R6年 水質有害物質特論 問8 問題と解説

 問 題     

シアン排水の処理に関する記述として、誤っているものはどれか。

  1. アルカリ塩素法では、中性で塩素を添加する工程と、次にpHをアルカリ性にしてさらに塩素を添加する二段階で分解が行われる。
  2. アルカリ塩素法で使用される塩素化合物は、次亜塩素酸ナトリウムが一般的である。
  3. 鉄のシアノ錯体に対しては、鉄(Ⅱ)を添加して難溶性塩を生成させ、除去することができる。
  4. 紺青法では、pH5~6の弱酸性で反応を行う。
  5. 電解酸化法は、濃厚な遊離シアン排水の処理に適している。

 

 

 

 

 

正解 (1)

 解 説     

(1)と(2)に関して、アルカリ塩素法では、pH10以上で塩素剤を添加する一次分解と、pH7~8で塩素剤を添加する二次分解で、シアン(CN)を窒素(N2)と二酸化炭素(CO2)に分解します。
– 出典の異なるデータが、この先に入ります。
(* ===== verification/SmtpdSpec.v ===== *)
(** * SMTP sessions: relaying, well-formed transactions, termination

    What holds after any number of commands of any client: what an authenticated
    connection is, what a transaction may hold, which queue rows a session can
    have made, and that a session ends with its input. *)

From S2P Require Import Prelude GoStrings Shapes Changes Blob Database Tx Mailboxes Messages KernelInv KernelFlags Kernel KernelDemo Queue Strconv Headers Net Smtp Inbound Submit Base64 Receive Smtpd.

Local Open Scope go_scope.

Section Spec.
Context `{BlobOps} `{Unicode} `{UnicodeUpper} `{AddressParser} `{SubjectPass} `{DataReader} `{Scram}.
Variable srv : Server.
Variable env : nat -> Env.

(** ** What the directory has vouched for *)

(** A successful PLAIN or SCRAM exchange for the account. *)
Definition granted (tenant account : Z) : Prop :=
  exists n login ad,
    ParseAddress login = Some ad /\ AccountForAddress (e_dir (env n)) tenant ad = Some account /\
    ((exists password, AuthenticatePrincipal (e_dir (env n)) login password = Some tenant) \/
     (ScopeForLogin (e_dir (env n)) login = Some tenant /\
      exists lookup ver s1 s2 out1 response out2,
        LookupSCRAM (e_dir (env n)) = Some lookup /\ lookup login = Some ver /\
        scram_ServerFirst s1 ver = Some (out1, s2) /\ scram_Finish s2 response ver = Some out2)).

(** The sender address is one of the account's, in the tenant it logged in to. *)
Definition owns (tenant account : Z) (mailFrom : string) : Prop :=
  exists n ad, ParseAddress mailFrom = Some ad /\ AccountForAddress (e_dir (env n)) tenant ad = Some account.

Definition authorised (tenant account : Z) (mailFrom : string) : Prop :=
  sv_Submission srv = true /\ granted tenant account /\ owns tenant account mailFrom.

(** An account the directory named for a recipient address. *)
Definition resolved (a : account) : Prop := exists n ad, ResolveInbound (e_dir (env n)) ad = Some a.

(** ** The connection *)

(** Who is logged in: vouched for, with its own scope, and over TLS where TLS is
    configured. *)
Definition auth_ok (c : Conn) : Prop :=
  c_authed c = true ->
    sv_Submission srv = true /\ c_authScope c = Some (c_authTenant c) /\ granted (c_authTenant c) (c_authAccount c) /\
    (sv_TLSConfig srv = true -> c_tls c = true).

(** Recipients only of one kind, so that the branch [processData] takes serves them all. *)
Inductive one_kind (t : Txn) : Prop :=
| kind_submission : sv_Submission srv = true -> t_rcpts t = [] -> t_bounceRcpts t = [] -> t_reportRcpts t = [] -> one_kind t
| kind_bounce : sv_Submission srv = false -> sv_BounceHandler srv = true ->
    t_rcpts t = [] -> t_subRcpts t = [] -> t_reportRcpts t = [] -> one_kind t
| kind_report : sv_Submission srv = false -> sv_ReportHandler srv = true ->
    t_rcpts t = [] -> t_subRcpts t = [] -> t_bounceRcpts t = [] -> one_kind t
| kind_mail : sv_Submission srv = false ->
    t_subRcpts t = [] -> t_bounceRcpts t = [] -> t_reportRcpts t = [] -> one_kind t.

Definition txn_ok (c : Conn) : Prop :=
  let t := c_txn c in
  (t_haveFrom t = true -> sv_Submission srv = true ->
     c_authed c = true /\ owns (c_authTenant c) (c_authAccount c) (t_mailFrom t)) /\
  (t_haveFrom t = false -> t = no_txn) /\ one_kind t /\ rcpt_count t <= maxRcpt srv /\
  (0 < sv_MaxSize srv -> Z.of_nat (length (t_bdatBuf t)) <= sv_MaxSize srv) /\
  Forall (fun r => resolved r.1) (t_rcpts t).

Definition conn_ok (c : Conn) : Prop := auth_ok c /\ txn_ok c.

Lemma maxRcpt_pos : 0 < maxRcpt srv.
Proof. unfold maxRcpt, defaultMaxRcpt. destruct (Z.ltb_spec 0 (sv_MaxRcpt srv)); lia. Qed.

Lemma txn_none c : c_txn c = no_txn -> txn_ok c.
Proof.
  intros Ht. unfold txn_ok. rewrite Ht. pose proof maxRcpt_pos. simpl. split; [done|]. split; [done|].
  split; [|split; [unfold rcpt_count; simpl; lia|split; [lia|constructor]]].
  destruct (sv_Submission srv) eqn:Es; [by apply kind_submission|by apply kind_mail].
Qed.

Lemma reset_ok c : auth_ok c -> conn_ok (reset c).
Proof. intros Ha. split; [done|by apply txn_none]. Qed.

(** Two connections that differ in the input and the replies only. *)
Definition same (c1 c2 : Conn) : Prop :=
  c_tls c1 = c_tls c2 /\ c_authed c1 = c_authed c2 /\ c_authTenant c1 = c_authTenant c2 /\
  c_authAccount c1 = c_authAccount c2 /\ c_authScope c1 = c_authScope c2 /\ c_txn c1 = c_txn c2.

Lemma same_ok c1 c2 : same c1 c2 -> conn_ok c1 -> conn_ok c2.
Proof.
  intros (Ht & Ha & He & Hc & Hs & Hx). unfold conn_ok, auth_ok, txn_ok. by rewrite Ht, Ha, He, Hc, Hs, Hx.
Qed.

Lemma read_line_same c line c' : read_line c = Some (line, c') -> same c c'.
Proof. unfold read_line. destruct (index_byte LF (c_in c)); [|done]. by intros [= <- <-]. Qed.

Lemma challenge_same data c : same c (saslChallenge data c).2.
Proof.
  unfold saslChallenge. destruct (read_line _) as [[line c1]|] eqn:E; [|done].
  apply read_line_same in E. destruct (String.eqb _ _); [exact E|]. by destruct (Std_Decode _).
Qed.
Lemma initial_same ir c : same c (saslInitial ir c).2.
Proof.
  unfold saslInitial. destruct (String.eqb ir "="); [done|]. destruct (String.eqb ir EmptyString); [apply challenge_same|].
  by destruct (Std_Decode ir).
Qed.
Lemma same_trans c1 c2 c3 : same c1 c2 -> same c2 c3 -> same c1 c3.
Proof. unfold same. intuition congruence. Qed.
(* ===== verification/RuleMetadata.v ===== *)
(** * Authenticated forwarding metadata (mailflow/rulemetadata/metadata.go)

    A forwarded message carries who sent it, which rules have forwarded it so far and
    to whom, under one signature that also covers its content.  Times are Unix
    seconds; SHA-256 and HMAC-SHA256 are parameters. *)

From S2P Require Import Prelude GoStrings Strconv Verp Headers Base64 Textproto.

Local Open Scope go_scope.

Definition HeaderOriginalFrom : string := "X-Octo-Original-From".
Definition HeaderSentBy : string := "X-Octo-Sent-By".
Definition HeaderRuleID : string := "X-Octo-Rule-ID".
Definition HeaderRuleHop : string := "X-Octo-Rule-Hop".
Definition HeaderRuleTrace : string := "X-Octo-Rule-Trace".
Definition HeaderRecipients : string := "X-Octo-Rule-Recipients".
Definition HeaderExpires : string := "X-Octo-Rule-Expires".
Definition HeaderSignature : string := "X-Octo-Rule-Signature".

Definition signatureVersion : string := "v3".
Definition legacySignatureVersion : string := "v2".
Definition maxAddressBytes : nat := 320.
Definition maxHop : Z := 1000000.
Definition signatureValidity : Z := 86400.
Definition clockSkew : Z := 300.

Record Metadata := mkMeta {
  md_OriginalFrom : string; md_SentBy : string; md_RuleID : Z; md_Hop : Z; md_RuleTrace : list Z;
  md_MessageID : string; md_Recipients : list string; md_ExpiresAt : Z; md_ChainTrusted : bool }.

Definition set_trace v m := mkMeta (md_OriginalFrom m) (md_SentBy m) (md_RuleID m) (md_Hop m) v (md_MessageID m) (md_Recipients m) (md_ExpiresAt m) (md_ChainTrusted m).
Definition set_recipients v m := mkMeta (md_OriginalFrom m) (md_SentBy m) (md_RuleID m) (md_Hop m) (md_RuleTrace m) (md_MessageID m) v (md_ExpiresAt m) (md_ChainTrusted m).
Definition set_trusted v m := mkMeta (md_OriginalFrom m) (md_SentBy m) (md_RuleID m) (md_Hop m) (md_RuleTrace m) (md_MessageID m) (md_Recipients m) (md_ExpiresAt m) v.

Class Sha256 := { sha256 : list ascii -> list ascii; sha256_length : forall l, length (sha256 l) = 32%nat }.

(** [sort.Strings]: by bytes. *)
Definition str_le (a b : string) : Prop := String.leb a b = true.
#[export] Instance str_le_dec : RelDecision str_le.
Proof. intros a b. unfold str_le. apply _. Defined.

(** ** Lists in text *)

Definition comma : ascii := ","%char.
Fixpoint join (sep : string) (l : list string) : string :=
  match l with [] => EmptyString | [s] => s | s :: l => (s ++ sep ++ join sep l)%string end.

Definition formatRuleTrace (trace : list Z) : string := join "," (FormatInt <$> trace).

(** Positive and pairwise different. *)
Fixpoint trace_ok (seen : list Z) (trace : list Z) : bool :=
  match trace with
  | [] => true
  | id :: trace => (0 <? id) && negb (bool_decide (id ∈ seen)) && trace_ok (id :: seen) trace
  end.
Definition FormatRuleTrace (trace : list Z) : option string :=
  if bool_decide (trace = []) || (maxHop <? Z.of_nat (length trace)) || negb (trace_ok [] trace) then None
  else Some (formatRuleTrace trace).

(** The parts between the commas, in order. *)
Fixpoint trace_loop (seen : list Z) (parts : list string) : option (list Z) :=
  match parts with
  | [] => Some []
  | part :: parts =>
      match ParseInt (trim_space part) with
      | None => None
      | Some id =>
          if (id <=? 0) || bool_decide (id ∈ seen) then None
          else match trace_loop (id :: seen) parts with None => None | Some trace => Some (id :: trace) end
      end
  end.
Definition parseRuleTrace (value : string) : option (list Z) :=
  if String.eqb value EmptyString then None
  else
    let parts := split value comma in
    if maxHop <? Z.of_nat (length parts) then None else trace_loop [] parts.

(** ** Canonical forms *)

Section Metadata.
Context `{Unicode} `{Hmac} `{Sha256}.

Definition canonicalAddress (value : string) : string :=
  let value := ToLower (trim_space value) in
  if String.eqb value EmptyString || (maxAddressBytes <? String.length value)%nat || negb (contains value "@")
     || contains_any [CR; LF; HT; SP; comma] value
  then EmptyString else value.

Definition validMessageID (value : string) : bool :=
  let l := bytes_of value in
  negb (length l <? 3)%nat && starts ["<"%char] l && starts [">"%char] (rev l) && negb (contains_any [CR; LF; HT; SP] value).

Definition canonicalScalarMetadata (m : Metadata) : option Metadata :=
  let from := trim_space (md_OriginalFrom m) in
  let sentBy := trim_space (md_SentBy m) in
  let id := trim_space (md_MessageID m) in
  if String.eqb from EmptyString || String.eqb sentBy EmptyString
     || (maxAddressBytes <? String.length from)%nat || (maxAddressBytes <? String.length sentBy)%nat
     || contains_any [CR; LF] from || contains_any [CR; LF] sentBy then None
  else if (md_RuleID m <=? 0) || (md_Hop m <? 0) || (maxHop <? md_Hop m) then None
  else if negb (validMessageID id) then None
  else if md_ExpiresAt m <=? 0 then None
  else Some (mkMeta from sentBy (md_RuleID m) (md_Hop m) (md_RuleTrace m) id (md_Recipients m) (md_ExpiresAt m) false).

(** The distinct canonical addresses, in order of first occurrence. *)
Fixpoint distinct_addresses (seen : list string) (l : list string) : option (list string) :=
  match l with
  | [] => Some []
  | r :: l =>
      let r := canonicalAddress r in
      if String.eqb r EmptyString then None
      else if bool_decide (r ∈ seen) then distinct_addresses seen l
      else cons r <$> distinct_addresses (r :: seen) l
  end.
Definition canonicalizeRecipients (recipients : list string) : option (list string) :=
  match distinct_addresses [] recipients with
  | None | Some [] => None
  | Some l => Some (merge_sort str_le l)
  end.
Definition CanonicalRecipients (recipients : list string) : option string := join "," <$> canonicalizeRecipients recipients.

Definition canonicalBaseMetadata (m : Metadata) : option Metadata :=
  m ← canonicalScalarMetadata m;
  r ← canonicalizeRecipients (md_Recipients m);
  Some (set_recipients r m).

Definition canonicalMetadata (m : Metadata) : option Metadata :=
  m ← canonicalBaseMetadata m;
  if bool_decide (md_RuleTrace m = []) || (maxHop <? Z.of_nat (length (md_RuleTrace m)))
     || negb (md_Hop m =? Z.of_nat (length (md_RuleTrace m))) then None
  else if negb (trace_ok [] (md_RuleTrace m)) then None
  else if negb (bool_decide (last (md_RuleTrace m) = Some (md_RuleID m))) then None
  else Some m.

(** ** The digest of the content *)

Definition contentBoundHeaders : list string :=
  ["From"; "Reply-To"; "To"; "Cc"; "Bcc"; "Subject"; "Date"; "Auto-Submitted"; "MIME-Version"; "Content-Type";
   "Content-Transfer-Encoding"; "Content-Disposition"; "In-Reply-To"; "References"].

(** [binary.BigEndian.PutUint64]. *)
Definition be64 (n : Z) : list ascii := (fun i => byte_char ((n / 256 ^ i) mod 256)) <$> [7; 6; 5; 4; 3; 2; 1; 0].
Definition writeDigestValue (value : string) : list ascii := be64 (Z.of_nat (String.length value)) ++ bytes_of value.

Definition digest_input (h : MIMEHeader) (body : list ascii) : list ascii :=
  concat ((fun name => writeDigestValue name ++ be64 (Z.of_nat (length (Values h name)))
            ++ concat ((fun v => writeDigestValue (trim_space v)) <$> Values h name)) <$> contentBoundHeaders) ++ body.

Definition messageContentDigestWithSignatureRequirement (raw : list ascii) (requireSignature : bool)
  : option (MIMEHeader * list ascii) :=
  match ReadMIMEHeader raw with
  | None => None
  | Some (h, body) =>
      if requireSignature && bool_decide (Values h HeaderSignature = []) then None
      else Some (h, sha256 (digest_input h body))
  end.
Definition messageContentDigest (raw : list ascii) := messageContentDigestWithSignatureRequirement raw false.
Definition verificationContentDigest (raw : list ascii) := messageContentDigestWithSignatureRequirement raw true.

(** ** Signatures *)

Definition lf : string := String LF EmptyString.
Definition mac_input (m : Metadata) (version traceText recipientsText : string) (digest : list ascii) : string :=
  (version ++ lf ++ md_OriginalFrom m ++ lf ++ md_SentBy m ++ lf ++ FormatInt (md_RuleID m) ++ lf ++ FormatInt (md_Hop m)
    ++ lf ++ md_MessageID m ++ (if String.eqb version signatureVersion then lf ++ traceText ++ str_of digest else EmptyString)
    ++ lf ++ recipientsText ++ lf ++ FormatInt (md_ExpiresAt m))%string.
Definition macFields (key : string) (m : Metadata) (version traceText recipientsText : string) (digest : list ascii) : list ascii :=
  hmac_sha256 key (mac_input m version traceText recipientsText digest).
Definition mac (key : string) (m : Metadata) (version : string) (digest : list ascii) : list ascii :=
  let traceText := if String.eqb version signatureVersion then formatRuleTrace (md_RuleTrace m) else EmptyString in
  macFields key m version traceText (join "," (md_Recipients m)) digest.

Definition decodeSignature (value : string) : option (string * list ascii) :=
  match List.find (fun version => has_prefix value (version ++ ".")%string) [signatureVersion; legacySignatureVersion] with
  | None => None
  | Some version =>
      match RawURL_Decode (trim_prefix value (version ++ ".")%string) with
      | Some raw => if (length raw =? 32)%nat then Some (version, raw) else None
      | None => None
      end
  end.

Definition Sign (key : string) (m : Metadata) (raw : list ascii) : option string :=
  m ← canonicalMetadata m;
  '(h, digest) ← messageContentDigest raw;
  id ← singleHeader h "Message-ID";
  if negb (String.eqb id (md_MessageID m)) then None
  else Some (signatureVersion ++ "." ++ RawURL_Encode (mac key m signatureVersion digest))%string.

Definition containsAnyRecipient (recipients expectedRecipients : list string) : bool :=
  existsb (fun expected => let expected := canonicalAddress expected in
    negb (String.eqb expected EmptyString) && bool_decide (expected ∈ recipients)) expectedRecipients.

Definition verifyHeader (key : string) (h : MIMEHeader) (expectedRecipients : list string) (now : Z) (digest : list ascii)
  : option Metadata :=
  originalFrom ← singleHeader h HeaderOriginalFrom;
  sentBy ← singleHeader h HeaderSentBy;
  ruleIDText ← singleHeader h HeaderRuleID;
  hopText ← singleHeader h HeaderRuleHop;
  messageID ← singleHeader h "Message-ID";
  recipientsText ← singleHeader h HeaderRecipients;
  expiresText ← singleHeader h HeaderExpires;
  signatureText ← singleHeader h HeaderSignature;
  ruleID ← ParseInt ruleIDText;
  hop ← ParseInt hopText;
  expiresAt ← ParseInt expiresText;
  if (expiresAt <=? now) || (now + signatureValidity + clockSkew <? expiresAt) then None
  else
    '(version, signature) ← decodeSignature signatureText;
    let v3 := String.eqb version signatureVersion in
    traceText ← (if v3 then singleHeader h HeaderRuleTrace else Some EmptyString);
    m ← canonicalScalarMetadata (mkMeta originalFrom sentBy ruleID hop [] messageID [] expiresAt false);
    if negb (bool_decide (signature = macFields key m version traceText recipientsText digest)) then None
    else
      m ← canonicalBaseMetadata (set_recipients (split recipientsText comma) m);
      if negb (containsAnyRecipient (md_Recipients m) expectedRecipients) then None
      else if v3 then
        trace ← parseRuleTrace traceText;
        m ← canonicalMetadata (set_trace trace m);
        Some (set_trusted true m)
      else Some (set_trusted false (set_trace [ruleID] m)).

Definition VerifyAny (key : string) (raw : list ascii) (expectedRecipients : list string) (now : Z) : option Metadata :=
  '(h, digest) ← verificationContentDigest raw;
  verifyHeader key h expectedRecipients now digest.
Definition Verify (key : string) (raw : list ascii) (expectedRecipient : string) (now : Z) : option Metadata :=
  VerifyAny key raw [expectedRecipient] now.

Definition Expiry (now : Z) : Z := now + signatureValidity.

End Metadata.

(** ** The order of strings *)

Lemma str_le_total a b : str_le a b \/ str_le b a.
Proof. apply String.leb_total. Qed.
#[export] Instance str_le_Total : Total str_le := str_le_total.
#[export] Instance str_le_antisymm : AntiSymm eq str_le.
Proof. intros a b. apply String.leb_antisym. Qed.
#[export] Instance str_le_trans : Transitive str_le.
Proof.
  unfold str_le, String.leb. intros a. induction a as [|x a IH]; intros [|y b] [|z c]; simpl; try done.
  unfold Ascii.compare. destruct (N.compare_spec (N_of_ascii x) (N_of_ascii y)), (N.compare_spec (N_of_ascii y) (N_of_ascii z)),
    (N.compare_spec (N_of_ascii x) (N_of_ascii z)); try lia; try done. apply IH.
Qed.

Lemma sort_fixed l : merge_sort str_le (merge_sort str_le l) = merge_sort str_le l.
Proof. apply (StronglySorted_unique str_le); [apply (StronglySorted_merge_sort _)..|apply merge_sort_Permutation]. Qed.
塩素には通常、次亜塩素酸ナトリウム(NaOCl)が用いられます。

よって、(1)の文章はアルカリ性と中性の順序が反対となっているため、これが誤りの選択肢です。一方、(2)は正しい記述です。

アルカリ塩素法についてもう少し詳しく知りたい場合は、H29年 問8の問題文と解説を参照してください。

(3)は正しいです。これは紺青法のことが書かれています。紺青法は、2価の鉄塩を添加して難溶性塩を生成して、沈殿除去する方法です。具体的にはFeSO4・7H2Oが用いられます。

(4)はややマイナーですが、正しいです。紺青法については(3)の解説の通りですが、溶液のpHが上がると水酸化鉄と可溶性の鉄シアノ錯体に分解するため、反応はpH5~6の弱酸性で行います。

(5)も正しいです。電解酸化法は、メッキ廃液などに含まれる高濃度のシアンの処理に向いています。ただし、電解酸化法は遊離シアンや安定度の低いシアノ錯体には有効である一方で、鉄やニッケルのシアノ錯体の分解は苦手です。

以上から、正解は(1)となります。